Adjacent to the Itsukushima temple is the Hokoku shrine. An inner part of this shrine, known as the Senjokaku, was constructed by the fabled Japanese warrior Hideyoshi Toyotomi for the repose of the souls of war dead. The five-storied pagoda, 27 meters tall, is believed to have been built in 1407 and represents a harmonious combination of Chinese and Japanese architectural styles. Within the pagoda, painted in full color, is a beautiful image of the Buddha.

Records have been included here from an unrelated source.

(** * Variable-scope stacks of the template engine

    A shallow embedding of [django/template/context.py]: the stack of
    dictionaries that template expressions are resolved against
    ([BaseContext]), its specialisations [Context], [RenderContext] and
    [RequestContext], and the [ContextDict] frames that [push] hands out.

    Python objects are mutable and compared by identity, so the model keeps
    an explicit store: dict objects and context instances live in two heaps
    indexed by locations, a context's [dicts] attribute is a list of
    locations (bottom frame first, as in the source), and every method is a
    function on the store. *)

From Stdlib Require Import ZArith.
From stdpp Require Import gmap strings list fin_maps.

Open Scope string_scope.
Open Scope list_scope.

(** ** Values and objects *)

Definition loc := nat.

(** Values stored under a name. The engine never inspects them; the model
    keeps the scalars that the source itself mentions plus integers. *)
Inductive value :=
  | VNone
  | VBool (b : bool)
  | VInt (n : Z).

Global Instance value_eq_dec : EqDecision value.
Proof. solve_decision. Defined.

(** Python's [==] on these scalars: [bool] is a subclass of [int], so
    [True == 1] and [False == 0]. *)
Definition py_eq (a b : value) : bool :=
  match a, b with
  | VNone, VNone => true
  | VBool x, VBool y => bool_decide (x = y)
  | VInt x, VInt y => bool_decide (x = y)
  | VBool x, VInt y | VInt y, VBool x => bool_decide (y = if x then 1%Z else 0%Z)
  | _, _ => false
  end.

Abbreviation frame := (gmap string value).

(** The objects a caller can hand to [Context.update]: a scalar, or a
    reference to a dict object. *)
Inductive pyobj :=
  | PVal (v : value)
  | PDict (l : loc).

(** The right operand of [==]: any of the above, or a context instance. *)
Inductive operand :=
  | OObj (o : pyobj)
  | OInst (c : loc).

(** [hasattr(o, '__getitem__')]: dicts define it, [None], booleans and
    integers do not. *)
Definition has_getitem (o : pyobj) : bool :=
  match o with
  | PDict _ => true
  | PVal _ => false
  end.

(** A dict object. [ContextDict] is a dict subclass with one extra
    attribute, [context]; a plain dict has none. *)
Record dict_obj := DictObj {
  items : frame;
  context : option loc
}.

Inductive klass := BaseContextC | ContextC | RenderContextC | RequestContextC.

Global Instance klass_eq_dec : EqDecision klass.
Proof. solve_decision. Defined.

(** The attributes [Context.__init__] adds to an instance. *)
Record context_attrs := ContextAttrs {
  autoescape : bool;
  current_app : option string;
  use_l10n : option bool;
  use_tz : option bool;
  render_context : loc
}.
(** [v.k] for a property name [k] that no built-in prototype defines
    (every name the program reads from request data is such a name):
    reading from [undefined] or [null] throws a TypeError (message as V8
    words it), a missing property reads as [undefined]. *)
Definition prop (v : value) (k : jstring) : completion value :=
  match v with
  | VUndefined => Throw (cannot_read (js "undefined") k)
  | VNull => Throw (cannot_read (js "null") k)
  | VObj fields => Normal (match assoc k fields with Some x => x | None => VUndefined end)
  | _ => Normal VUndefined
  end.

(** [v?.k]. *)
Definition prop_opt (v : value) (k : jstring) : value :=
  match v with
  | VObj fields => match assoc k fields with Some x => x | None => VUndefined end
  | _ => VUndefined
  end.

Definition host_text (h : host) : jstring :=
  match h with
  | HandlerTable => js "[object Object]"
  | NativeFunction name => js "function " ++ name ++ js "() { [native code] }"
  end.

Definition bind_c {A B : Type} (c : completion A) (k : A -> completion B) : completion B :=
  match c with
  | Normal a => k a
  | Throw e => Throw e
  end.

(** ToString. An array joins its elements with a comma, [null] and
    [undefined] elements as the empty string. A plain object is
    [[object Object]] through the inherited [toString], unless it has an
    own property of that name: data is never callable, the inherited
    [valueOf] answers the object itself, and the conversion throws. *)
Fixpoint to_string (v : value) : completion jstring :=
  match v with
  | VUndefined => Normal (js "undefined")
  | VNull => Normal (js "null")
  | VBool true => Normal (js "true")
  | VBool false => Normal (js "false")
  | VNum n => Normal (to_text n)
  | VStr s => Normal s
  | VArr items =>
      let element (x : value) : completion jstring :=
        match x with
        | VUndefined | VNull => Normal []
        | _ => to_string x
        end in
      let elements :=
        fix elements (l : list value) : completion (list jstring) :=
          match l with
          | [] => Normal []
          | x :: rest =>
              bind_c (element x) (fun s =>
              bind_c (elements rest) (fun ss => Normal (s :: ss)))
          end in
      bind_c (elements items) (fun ss => Normal (join (js ",") ss))
  | VObj fields =>
      if has_own (js "toString") fields
      then Throw (JsError (js "Cannot convert object to primitive value"))
      else Normal (js "[object Object]")
  | VHost h => Normal (host_text h)
  end.
Lemma include_single_quoted path :
  PyYAML.allow_block_plain path = true →
  PyYAML.choose_scalar_style ("!include " +:+ path) = PyYAML.SingleQuoted.
Proof.
  intros (Hl & Hbs & Hsb & Hsp & Hlb)%allow_block_plain_flags.
  unfold PyYAML.choose_scalar_style.
  assert (PyYAML.allow_block_plain ("!include " +:+ path) = false) as ->.
  { unfold PyYAML.allow_block_plain, PyYAML.block_indicators.
    change ("!include " +:+ path) with (String "!" ("include " +:+ path)).
    change (PyYAML.first_block_indicator "!" ("include " +:+ path)) with true.
    by rewrite !orb_true_r. }
  rewrite andb_false_r.
  assert (PyYAML.allow_single_quoted ("!include " +:+ path) = true) as ->; [|done].
  unfold PyYAML.allow_single_quoted.
  unfold PyYAML.special_characters in *. rewrite any_char_app, Hsp.
  change ("!include " +:+ path)
    with (String "!" (String "i" (String "n" (String "c" (String "l" (String "u"
            (String "d" (String "e" (String " " path))))))))).
  assert (PyYAML.break_space
            (String "!" (String "i" (String "n" (String "c" (String "l" (String "u"
               (String "d" (String "e" (String " " path)))))))))
          = PyYAML.break_space (String " " path)) as -> by reflexivity.
  rewrite break_space_cons, Hbs by done.
  assert (PyYAML.space_break
            (String "!" (String "i" (String "n" (String "c" (String "l" (String "u"
               (String "d" (String "e" (String " " path)))))))))
          = PyYAML.space_break (String " " path)) as -> by reflexivity.
  by rewrite space_break_space, Hsb.
Qed.

Lemma write_single_quoted_body_id s :
  quote_free s = true → PyYAML.write_single_quoted_body s = s.
Proof.
  unfold quote_free. induction s as [|c s IH]; [done|].
  cbn [PyYAML.any_char PyYAML.write_single_quoted_body].
  intros [Hc Hs]%negb_true_iff%orb_false_iff. rewrite Hc, IH; [done|]. by rewrite Hs.
Qed.

Lemma quote_free_app a b : quote_free (a +:+ b) = quote_free a && quote_free b.
Proof. unfold quote_free. by rewrite any_char_app, negb_orb. Qed.

(** An include marker is written between quotes. *)
Lemma include_write path :
  PyYAML.allow_block_plain path = true → quote_free path = true →
  PyYAML.write_str ("!include " +:+ path)
  = "'!include " +:+ path +:+ String Re.quote "".
Proof.
  intros Ha Hq. unfold PyYAML.write_str. rewrite include_single_quoted by done.
  rewrite write_single_quoted_body_id by (by rewrite quote_free_app, Hq).
  change (String Re.quote ("!include " +:+ path)) with ("'!include " +:+ path).
  by rewrite string_app_assoc.
Qed.

Lemma skip_spaces_id s : PyYAML.leading_space s = false → PyYAML.skip_spaces s = s.
Proof.
  destruct s as [|c r]; [done|].
  destruct c as [[][][][][][][][]]; try discriminate; reflexivity.
Qed.

(** Without its quotes, the marker is read as a scalar under the tag
    [!include], which the registered constructor turns back into the
    marker. *)
Lemma read_value_include path :
  PyYAML.allow_block_plain path = true → path ≠ "" →
  PyYAML.read_value safe_loader_constructors ("!include " +:+ path)
  = Some (PStr ("!include " +:+ path)).
Proof.
  intros Ha Hne.
  destruct (allow_block_plain_flags path Ha) as (Hl & _).
  change ("!include " +:+ path) with (String "!" ("include " +:+ path)) at 1.
  unfold PyYAML.read_value.
  change (Ascii.eqb "!" Re.quote) with false. change (Ascii.eqb "!" PyYAML.dquote) with false.
  change (Ascii.eqb "!" "!") with true. cbv iota.
  assert (PyYAML.split_tag ("include " +:+ path) = Some ("include", PyYAML.skip_spaces path))
    as -> by reflexivity.
  rewrite skip_spaces_id by done. cbn [mbind option_bind].
  rewrite read_plain_ok by done. reflexivity.
Qed.

(** ** Lines *)

Lemma split_lines_line l t ls :
  single_line l = true → PyYAML.split_lines t = Some ls →
  PyYAML.split_lines (l +:+ String PyYAML.line_feed t) = Some (l :: ls).
Proof.
  unfold single_line. intros Hl Ht. induction l as [|c l IH].
  - rewrite string_app_nil_l. cbn [PyYAML.split_lines].
    rewrite Ascii.eqb_refl, Ht. reflexivity.
  - cbn [PyYAML.any_char] in Hl. apply negb_true_iff, orb_false_iff in Hl as [Hc Hl].
    rewrite string_app_cons. cbn [PyYAML.split_lines]. rewrite Hc, IH; [done|].
    by rewrite Hl.
Qed.
(** A Directions service that answers the listed closed routes
    [(warehouse, stops, legs)] and has status other than "OK" for the rest. *)
Definition directions_table (key : string)
    (table : list (string * list string * list leg))
    (url : string) : directions_response :=
  match find (fun row => String.eqb url
                           (directions_url key (fst (fst row)) (fst (fst row))
                              (String.concat "|" (snd (fst row)))))
             table with
  | Some row => DirectionsLegs (snd row)
  | None => DirectionsNotOk
  end.

Definition example_optimiser (distances : list (string * string * Z))
    (routes : list (string * list string * list leg)) : RouteOptimiser :=
  {| api_key := "KEY";
     distance_matrix_service := distance_table "KEY" distances;
     directions_service := directions_table "KEY" routes |}.

(** Two warehouses and three vehicles whose routes are 100 m, 200 m and
    300 m long. *)
Definition three_routes : RouteOptimiser :=
  example_optimiser
    [("A", "p1", 1); ("B", "p2", 1); ("B", "p3", 1)]
    [("A", ["p1"], [{| end_address := "p1 street"; distance := 60 |};
                    {| end_address := "A street"; distance := 40 |}]);
     ("B", ["p2"], [{| end_address := "p2 street"; distance := 100 |};
                    {| end_address := "B street"; distance := 100 |}]);
     ("B", ["p3"], [{| end_address := "p3 street"; distance := 150 |};
                    {| end_address := "B street"; distance := 150 |}])].

(** One warehouse whose only route the Directions service does not answer
    with status "OK". *)
Definition no_route : RouteOptimiser :=
  example_optimiser [("A", "p", 1)] [].

(** The binary64 values nearest to 0.1, 0.2, 0.3, 0.5, 0.6, and the float
    that follows 0.6 (0.6000000000000001). *)
Definition f0_1 : float := S754_finite false 7205759403792794 (-56).
Definition f0_2 : float := S754_finite false 7205759403792794 (-55).
Definition f0_3 : float := S754_finite false 5404319552844595 (-54).
Definition f0_5 : float := S754_finite false 4503599627370496 (-53).
Definition f0_6 : float := S754_finite false 5404319552844595 (-53).
Definition f0_6_next : float := S754_finite false 5404319552844596 (-53).

(** What [main] reports for [three_routes] with three trucks. *)
Definition three_routes_report : report :=
  {| warehouse_reports :=
       [{| reported_warehouse := "A";
           warehouse_label := "A";
           assigned_trucks := 1;
           truck_reports :=
             [{| actual_truck_id := 1;
                 truck_distance := f0_1;
                 truck_stops := ["p1 street"; "A street"] |}];
           warehouse_total_distance := f0_1 |};
        {| reported_warehouse := "B";
           warehouse_label := "B";
           assigned_trucks := 2;
           truck_reports :=
             [{| actual_truck_id := 2;
                 truck_distance := f0_2;
                 truck_stops := ["p2 street"; "B street"] |};
              {| actual_truck_id := 3;
                 truck_distance := f0_3;
                 truck_stops := ["p3 street"; "B street"] |}];
           warehouse_total_distance := f0_5 |}];
     grand_total_distance := f0_6_next |}.

(** ** Notions used to state the further properties *)

(** [list(range(start, stop))] *)
Definition range (start stop : Z) : list Z :=
  map (fun i => start + Z.of_nat i) (seq 0 (Z.to_nat (stop - start))).

(** The loop body of [assign_postcodes_to_warehouses] appends [postcode] to
    the list of [w]. *)
Definition sent_to (warehouse_distances : dict string (dict string Z))
    (warehouses : list string) (w postcode : string) : bool :=
  match target_warehouse warehouse_distances warehouses postcode with
  | Ok w' => String.eqb w' w
  | Raise _ => false
  end.

(** The vehicles [main] prints, in the order it prints them. *)
Definition printed_trucks (reports : list warehouse_report) : list truck_report :=
  concat (map truck_reports reports).

(** The label of a printed warehouse:
    [warehouse_alias.get(warehouse, warehouse)]. *)
Definition labelled (warehouse_alias : dict string string)
    (wr : warehouse_report) : Prop :=
  warehouse_label wr
  = Dict.get_default warehouse_alias (reported_warehouse wr)
      (reported_warehouse wr).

The lovely Otorri gate, standing in the sea and leading to the Itsukushima shrine, is the symbol of Miyajima Island. The present Otorii, the eighth constructed since the Heian period (794-1192), was built in 1875 with the wood of camphor trees. It is 16 meters tall, the roof is 24 meters long, and the main pillars, made from single trees, are 10 meters in circumference. The Otorii stands on its own support, having no part buried in the ground. During the mid-July Kangensai music festival, colorfully decorated boats sail through the giant gate while dancers aboard the boats perform sacred dances. Associated with the Itsukushima shrine, and considered a part of its sacred geography, are seven smaller shrines positioned around the 19-mile circumference of the island. There are no roads to most of these shrines therefore pilgrims use small boats to approach the rocky shores where the temples are located.